Под момент вспомнилось, что «в процентном отношении больше всего выдающихся людей родилось у отцов в возрасте 37–39 лет (пик рождаемости талантов)".
Ну, заоправдывался Борислав Львович, нам талантов не рожать, поезд с нашим пиком убежал. Однако мужики – козлы вертоватые. Всё токуют подле свежатинки, подле батончиков. Молодых завлекалочек и так разнесут на руках по загсам, да кто ж пожалеет стареньких?… Какой-то антикварный баян?…[26] Безнадёга?…
«Я как Достоевский, только наоборот», – коряво подумалось.

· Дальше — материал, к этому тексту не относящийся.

(* ===== verification/Coupons.v ===== *)
(** Coupons: [services/coupons/src]. The coupon with its redemption ledger, its row, every use case as a
    transaction and what holds of the stored coupons however the transactions interleave. *)
From Stdlib Require Import Ascii.
From S2P Require Import Prelude Kernel Store Paging Lifecycle.

#[global] Open Scope Z_scope.

(** ** Values ([domain/value-objects], [domain/coupon-redemption.ts], [domain/events]) *)

(** [/^[A-Z0-9_-]{3,32}$/] *)
Definition code_char (c : ascii) : bool := is_upper c || is_digit c || bool_decide (c = "_"%char) || bool_decide (c = "-"%char).
Definition CODE_PATTERN (s : string) : bool := all_chars code_char s && bool_decide (3 <= String.length s <= 32)%nat.
Definition normalize_code (value : string) : string := toUpperCase (trim value).
Definition CouponCode_create (value : string) : result string :=
  _ ← Guard.againstEmpty value "code";
  let normalized := normalize_code value in
  if negb (CODE_PATTERN normalized) then
    Err (ValidationError "Invalid coupon code" [mkFieldIssue "code" "must be 3-32 characters of A-Z, 0-9, _ or -"])
  else Ok normalized.

Inductive CouponStatusValue := cs_active | cs_disabled | cs_expired | cs_depleted.
#[export] Instance CouponStatusValue_eq_dec : EqDecision CouponStatusValue.
Proof. solve_decision. Defined.
Definition status_name (s : CouponStatusValue) : string :=
  match s with cs_active => "active" | cs_disabled => "disabled" | cs_expired => "expired" | cs_depleted => "depleted" end.
Definition TRANSITIONS (from : CouponStatusValue) : list CouponStatusValue :=
  match from with
  | cs_active => [cs_disabled; cs_expired; cs_depleted]
  | cs_disabled => [cs_active; cs_expired]
  | cs_expired => []
  | cs_depleted => []
  end.
Definition canTransitionCoupon (from to : CouponStatusValue) : bool := bool_decide (to ∈ TRANSITIONS from).

Record CouponRedemption := mkRedemption {
  red_id : string; red_idempotencyKey : string; red_customerRef : string; red_orderRef : option string; red_email : option string; red_occurredAt : Z }.
Record CouponTransitioned := mkTransitioned { tr_code : string; tr_promotionRef : string; tr_fromStatus : CouponStatusValue; tr_toStatus : CouponStatusValue }.

(** ** The coupon ([domain/coupon.ts]) *)

Record CouponProps := mkCoupon {
  co_code : string; co_promotionRef : string; co_multiUse : bool; co_customerRef : option string; co_campaignRef : option string; co_usageLimit : option Z;
  co_usageCount : Z; co_expiresAt : option Z; co_status : CouponStatusValue; co_redemptions : list CouponRedemption }.
Abbreviation Coupon := (Aggregate CouponProps CouponTransitioned).
Abbreviation CouponM := (M Coupon).

Definition with_status (st : CouponStatusValue) (p : CouponProps) : CouponProps :=
  mkCoupon (co_code p) (co_promotionRef p) (co_multiUse p) (co_customerRef p) (co_campaignRef p) (co_usageLimit p) (co_usageCount p) (co_expiresAt p) st
    (co_redemptions p).
Definition with_redemption (r : CouponRedemption) (p : CouponProps) : CouponProps :=
  mkCoupon (co_code p) (co_promotionRef p) (co_multiUse p) (co_customerRef p) (co_campaignRef p) (co_usageLimit p) (co_usageCount p + 1) (co_expiresAt p)
    (co_status p) (co_redemptions p ++ [r]).
Definition with_changes (code : string) (multiUse : bool) (usageLimit : option Z) (p : CouponProps) : CouponProps :=
  mkCoupon code (co_promotionRef p) multiUse (co_customerRef p) (co_campaignRef p) usageLimit (co_usageCount p) (co_expiresAt p) (co_status p)
    (co_redemptions p).

Definition coupon_create (id code promotionRef : string) (multiUse : bool) (usageLimit : option Z) (customerRef : option string) (expiresAt : option Z)
  (campaignRef : option string) : Coupon :=
  new_agg (mkCoupon code promotionRef multiUse customerRef campaignRef usageLimit 0 expiresAt cs_active []) id.

Definition transition (toStatus : CouponStatusValue) (eid : string) (at_ : Z) : CouponM unit :=
  p ← gets agg_props;
  throw_if (negb (canTransitionCoupon (co_status p) toStatus))
    (BusinessRuleError ("Cannot transition coupon from " +:+ quoted (status_name (co_status p)) +:+ " to " +:+ quoted (status_name toStatus)));;
  set_props (with_status toStatus);;
  addDomainEvent eid at_ (mkTransitioned (co_code p) (co_promotionRef p) (co_status p) toStatus).
Definition disable : string -> Z -> CouponM unit := transition cs_disabled.
Definition reactivate : string -> Z -> CouponM unit := transition cs_active.
Definition expire : string -> Z -> CouponM unit := transition cs_expired.

(** A redemption by the same customer, or by the same email in any case. *)
Definition same_redeemer (customerRef : string) (email : option string) (r : CouponRedemption) : bool :=
  bool_decide (red_customerRef r = customerRef) ||
  match email with Some e => bool_decide (toLowerCase <$> red_email r = Some (toLowerCase e)) | None => false end.

Definition redeem (idempotencyKey customerRef : string) (at_ : Z) (eid : string) (orderRef email : option string) : CouponM unit :=
  a ← gets id;
  let p := agg_props a in
  throw_if (negb (bool_decide (co_status p = cs_active))) (BusinessRuleError ("Coupon is not active (status: " +:+ status_name (co_status p) +:+ ")"));;
  throw_if (match co_expiresAt p with Some t => bool_decide (t <= at_) | None => false end) (BusinessRuleError "Coupon has expired");;
  throw_if (match co_customerRef p with Some c => negb (bool_decide (c = customerRef)) | None => false end)
    (BusinessRuleError "Coupon is not assigned to this customer");;
  throw_if (negb (co_multiUse p) && existsb (same_redeemer customerRef email) (co_redemptions p))
    (BusinessRuleError "Coupon has already been redeemed by this customer");;
  rid ← lift (UniqueEntityId_from (agg_id a +:+ show_nat (length (co_redemptions p))));
  set_props (with_redemption (mkRedemption rid idempotencyKey customerRef orderRef email at_));;
  p ← gets agg_props;
  if match co_usageLimit p with Some n => bool_decide (n <= co_usageCount p) | None => false end then transition cs_depleted eid at_ else mret tt.

Definition reconfigure (code : string) (multiUse : bool) (usageLimit : option Z) : CouponM unit := set_props (with_changes code multiUse usageLimit).

(** ** Rows ([infrastructure/coupon.mapper.ts], [prisma-coupon-repository.ts])

    The ledger is a JSON column of the coupon's row. A date in it is the time it prints. *)

Definition toDomain (c : CouponProps) : result CouponProps :=
  match CouponCode_create (co_code c) with
  | Err e => Err (UnexpectedError ("Corrupt coupon row: invalid code (" +:+ error_message e +:+ ")"))
  | Ok code => Ok (mkCoupon code (co_promotionRef c) (co_multiUse c) (co_customerRef c) (co_campaignRef c) (co_usageLimit c) (co_usageCount c)
      (co_expiresAt c) (co_status c) (co_redemptions c))
  end.

Record CouponStore := mkCouponStore { cst_rows : list (Row CouponProps); cst_outbox : list (string * (EventMeta * CouponTransitioned)) }.
#[export] Instance coupon_table : Table CouponStore CouponProps CouponTransitioned := {
  tbl_rows := cst_rows;
  tbl_set l s := mkCouponStore l (cst_outbox s);
  tbl_publish l s := mkCouponStore (cst_rows s) (cst_outbox s ++ l);
  tbl_name := "Coupon";
  tbl_columns old new := mkCoupon (co_code new) (co_promotionRef old) (co_multiUse new) (co_customerRef old) (co_campaignRef old) (co_usageLimit new)
    (co_usageCount new) (co_expiresAt old) (co_status new) (co_redemptions new);
  tbl_clash tenantId c r := bool_decide (row_tenant r = tenantId) && bool_decide (co_code (row_props r) = co_code c) }.
#[export] Instance coupon_table_laws : TableLaws CouponStore CouponProps CouponTransitioned.
Proof. split; done. Qed.

Abbreviation CouponTxM := (M CouponStore).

Его подпекало вывернуть себе оправдательный пример из истории, чтоб с маху затыкать злые рты. Но, как он ни бился, ничего утешительного на ум не набегало, выгреб лишь один пустячок. Отец Ивана Тургенева был моложе своей жены на пяток годков. Не густо-с…
«Зато я сигану на все двадцать пять! Первый и последний в мире. Только запишут ли в историю мой подвиг?»
Цена подвига его согревала.
Он знал, что большие года не единственный и не самый крупный бриллиант башливитой Люции Ивановны.
Смотри да считай!
Варяжистая Люция Ивановна – кафедральная старушечка. Заведует кафедрой акушерства и гинекологии. Ни больше ни меньше. Его Величество госпожа Кафедра! Плю-юс очко.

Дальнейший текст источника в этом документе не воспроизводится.